In the meantime, Illumina startup Helix recently restructured its genomics app marketplace, which enables customers to get their exomes sequenced and purchase various apps that interpret the data in the context of ancestry and wellness. Instead, Helix has shifted its focus to population genomics, aiming to provide solutions for health systems and payors.
Arivale, too, said in April that it was suspending its DTC business, stating that the costs were too high for its business model to work. Arivale was providing genetic, microbiome, and other lab tests to design personalized wellness coaching for individuals.
Nonetheless, Nebula is not the only company betting that the DTC genomics market will continue to grow.

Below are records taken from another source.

(** C8. On a 2xx response with a declared body and a JSON content-type, a
    body read that fails with a SyntaxError makes [doRpc] throw the
    ServerError with the fixed message [server returned malformed json
    data], and a body read that fails with anything else makes it throw
    NetworkError. *)
Theorem doRpc_2xx_json_read_failure method url body opts events r :
  first_settlement events = Some (Fulfilled r) ->
  200 <= status r <= 299 ->
  hasBody r = true ->
  JsString.startsWith (contentTypeHeader r) "application/json" = true ->
  (forall m,
     json r = Some (RejectedWith (Native (JsSyntaxError m))) ->
     outcome (doRpc numberToJSON method url body opts events)
     = Thrown (Rpc (new_ServerError "server returned malformed json data"
                      None)))
  /\ (forall e,
        json r = Some (RejectedWith e) ->
        instanceof_SyntaxError e = false ->
        outcome (doRpc numberToJSON method url body opts events)
        = Thrown (Rpc NetworkError)).
Proof.
  intros Hf Hs Hb Hct. split.
  - intros m Hj. after_fetch Hf.
    rewrite (status_2xx r Hs), Hb. unfold readJsonObject, res_json.
    rewrite Hct, Hj. reflexivity.
  - intros e Hj He. after_fetch Hf.
    rewrite (status_2xx r Hs), Hb. unfold readJsonObject, res_json.
    rewrite Hct, Hj. simpl. rewrite He. reflexivity.
Qed.

(** C4, as the code has it. On a 2xx response with a declared body and a
    JSON content-type whose body decodes to a value whose [typeof] is not
    "object" (a bare number, a string or a boolean), [doRpc] throws the
    ServerError with message [server response is not a JSON object: ]
    followed by the JSON text of the value; a decoded array is returned to
    the caller as the result. *)
Theorem doRpc_2xx_json_not_object method url body opts events r v :
  first_settlement events = Some (Fulfilled r) ->
  200 <= status r <= 299 ->
  hasBody r = true ->
  JsString.startsWith (contentTypeHeader r) "application/json" = true ->
  json r = Some (Fulfilled v) ->
  (typeof v <> "object" ->
   outcome (doRpc numberToJSON method url body opts events)
   = Thrown (Rpc (new_ServerError
       ("server response is not a JSON object: "
        ++ JSON_stringify numberToJSON v) None)))
  /\ (forall elements,
        v = JArray elements ->
        outcome (doRpc numberToJSON method url body opts events)
        = Returned v).
Proof.
  intros Hf Hs Hb Hct Hj. split.
  - intros Hty. after_fetch Hf.
    rewrite (status_2xx r Hs), Hb. unfold readJsonObject, res_json.
    rewrite Hct, Hj. simpl.
    apply String.eqb_neq in Hty. rewrite Hty. reflexivity.
  - intros elements ->. after_fetch Hf.
    rewrite (status_2xx r Hs), Hb. unfold readJsonObject, res_json.
    rewrite Hct, Hj. reflexivity.
Qed.

(** The best-effort JSON read never reads the body as text. *)
Lemma tryReadJsonObject_reads_no_text r :
  reads_text (trace (tryReadJsonObject r)) = false.
Proof.
  unfold tryReadJsonObject, res_json.
  destruct (hasBody r); [|reflexivity].
  destruct (JsString.startsWith (contentTypeHeader r) "application/json");
    [|reflexivity].
  destruct (json r) as [[v|e]|]; simpl; try reflexivity.
  destruct (negb (String.eqb (typeof v) "object")); reflexivity.
Qed.

(** C5. On a response whose status is outside [200,299] and whose body
    best-effort-decodes to a JSON object with a string-typed field
    [user_error_message], [doRpc] throws UserError with exactly that string
    and the status of the response; the text read is not attempted, so
    neither it nor the ServerError fallback can take over. *)
Theorem doRpc_user_error_message_first
    method url body opts events r properties s :
  first_settlement events = Some (Fulfilled r) ->
  ~ 200 <= status r <= 299 ->
  outcome (tryReadJsonObject r) = Returned (Some (JObject properties)) ->
  own_property "user_error_message" properties = Some (JString s) ->
  outcome (doRpc numberToJSON method url body opts events)
  = Thrown (Rpc (UserError s (status r)))
  /\ reads_text (trace (doRpc numberToJSON method url body opts events))
     = false.
Proof.
  intros Hf Hs Hj Hp. after_fetch Hf. rewrite (status_not_2xx r Hs).
  pose proof (tryReadJsonObject_reads_no_text r) as Ht.
  destruct (tryReadJsonObject r) as [o t]. simpl in Hj, Ht. subst o.
  simpl. rewrite Hp. simpl. rewrite !reads_text_app, Ht. auto.
Qed.

(** C9. When the fetch is rejected, [doRpc] throws TimeoutError if the timer
    fired before the rejection and NetworkError otherwise, whatever value
    the transport rejected with (an abort, a refused redirect, a lost
    connection); the timer had been armed with [timeout_ms], or with 5000
    when the caller gave none. *)
Theorem doRpc_transport_failure method url body opts events e :
  first_settlement events = Some (RejectedWith e) ->
  outcome (doRpc numberToJSON method url body opts events)
  = Thrown (Rpc (if timer_fired_first events then TimeoutError
                 else NetworkError))
  /\ hd_error (trace (doRpc numberToJSON method url body opts events))
     = Some (SetTimeout (match opts with
                         | Some {| timeout_ms := Some ms |} => ms
                         | _ => 5000
                         end)).
Proof.
  intros Hf. split.
  - pose proof (doFetch_rejected _ numberToJSON method url body opts events e Hf)
      as Ho.
    unfold doRpc.
    destruct (doFetch numberToJSON method url body opts events) as [o t].
    simpl in Ho. subst o. reflexivity.
  - destruct (doRpc_trace_head _ numberToJSON method url body opts events)
      as (t & ->).
    reflexivity.
Qed.

(** On the failure path every decoded value but [null] leads to a UserError
    or a ServerError that carries the status, provided the reads settle. *)
Lemma doRpc_failure_path_classified method url body opts events r :
  first_settlement events = Some (Fulfilled r) ->
  ~ 200 <= status r <= 299 ->
  json r <> Some (Fulfilled JNull) ->
  json r <> None ->
  text r <> None ->
  exists e,
    outcome (doRpc numberToJSON method url body opts events) = Thrown (Rpc e)
    /\ (class_of e = UserErrorClass \/ class_of e = ServerErrorClass)
    /\ status_of e = Some (status r).
Proof.
  intros Hf Hs Hnull Hj Ht. after_fetch Hf. rewrite (status_not_2xx r Hs).
  unfold tryReadJsonObject, tryReadText, res_json, res_text.
  destruct (hasBody r); simpl.
  2:{ eexists. split; [reflexivity|]. split; [right|]; reflexivity. }
  destruct (JsString.startsWith (contentTypeHeader r) "application/json").
  - destruct (json r) as [[v|x]|]; [| |congruence]; simpl.
    + destruct v as [|b|n|s|l|props]; simpl; try congruence;
        try (destruct (JsString.startsWith (contentTypeHeader r) "text/plain");
             simpl;
             [destruct (text r) as [[tx|x]|]; [| |congruence]; simpl|];
             eexists; (split; [reflexivity|]); (split; [right|]); reflexivity).
      destruct (own_property "user_error_message" props) as [[|b|n|s|l|q]|];
        simpl;
        try (eexists; (split; [reflexivity|]); (split; [left|]); reflexivity);
        destruct (JsString.startsWith (contentTypeHeader r) "text/plain");
        simpl;
        try (destruct (text r) as [[tx|x]|]; [| |congruence]; simpl);
        eexists; (split; [reflexivity|]); (split; [right|]); reflexivity.
    + destruct (JsString.startsWith (contentTypeHeader r) "text/plain");
        simpl;
        try (destruct (text r) as [[tx|x0]|]; [| |congruence]; simpl);
        eexists; (split; [reflexivity|]); (split; [right|]); reflexivity.
  - simpl.
    destruct (JsString.startsWith (contentTypeHeader r) "text/plain");
      simpl;
      try (destruct (text r) as [[tx|x0]|]; [| |congruence]; simpl);
      eexists; (split; [reflexivity|]); (split; [right|]); reflexivity.
Qed.

End Classifier.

Consumer genomics company Dante Labs, for instance, is expanding its capabilities, with plans to open its own sequencing lab next month. The Italian firm offers DTC sequencing services for between $649 and $999.
In addition, MyHeritage, an Israeli online genealogy company, recently expanded into the genomics-driven health space.
Grishin said that he didn't think the hurdles that other consumer companies faced stemmed from a lack of customer interest or demand. For instance, he said, companies like Helix and Arivale faced challenges because of the cost of sequencing, which Nebula aims to avoid through partnering with pharmaceutical companies that would sponsor the sequencing. In addition, "sooner or later everyone will switch [from genotyping] to sequencing," Grishin said, so even if there is not currently an established market for DTC whole-genome sequencing, he thinks there eventually will be one.
"Coupled with the unique properties of our platform that lets individuals have control over their data and participate in research, we think we can compete with the more established companies," he said.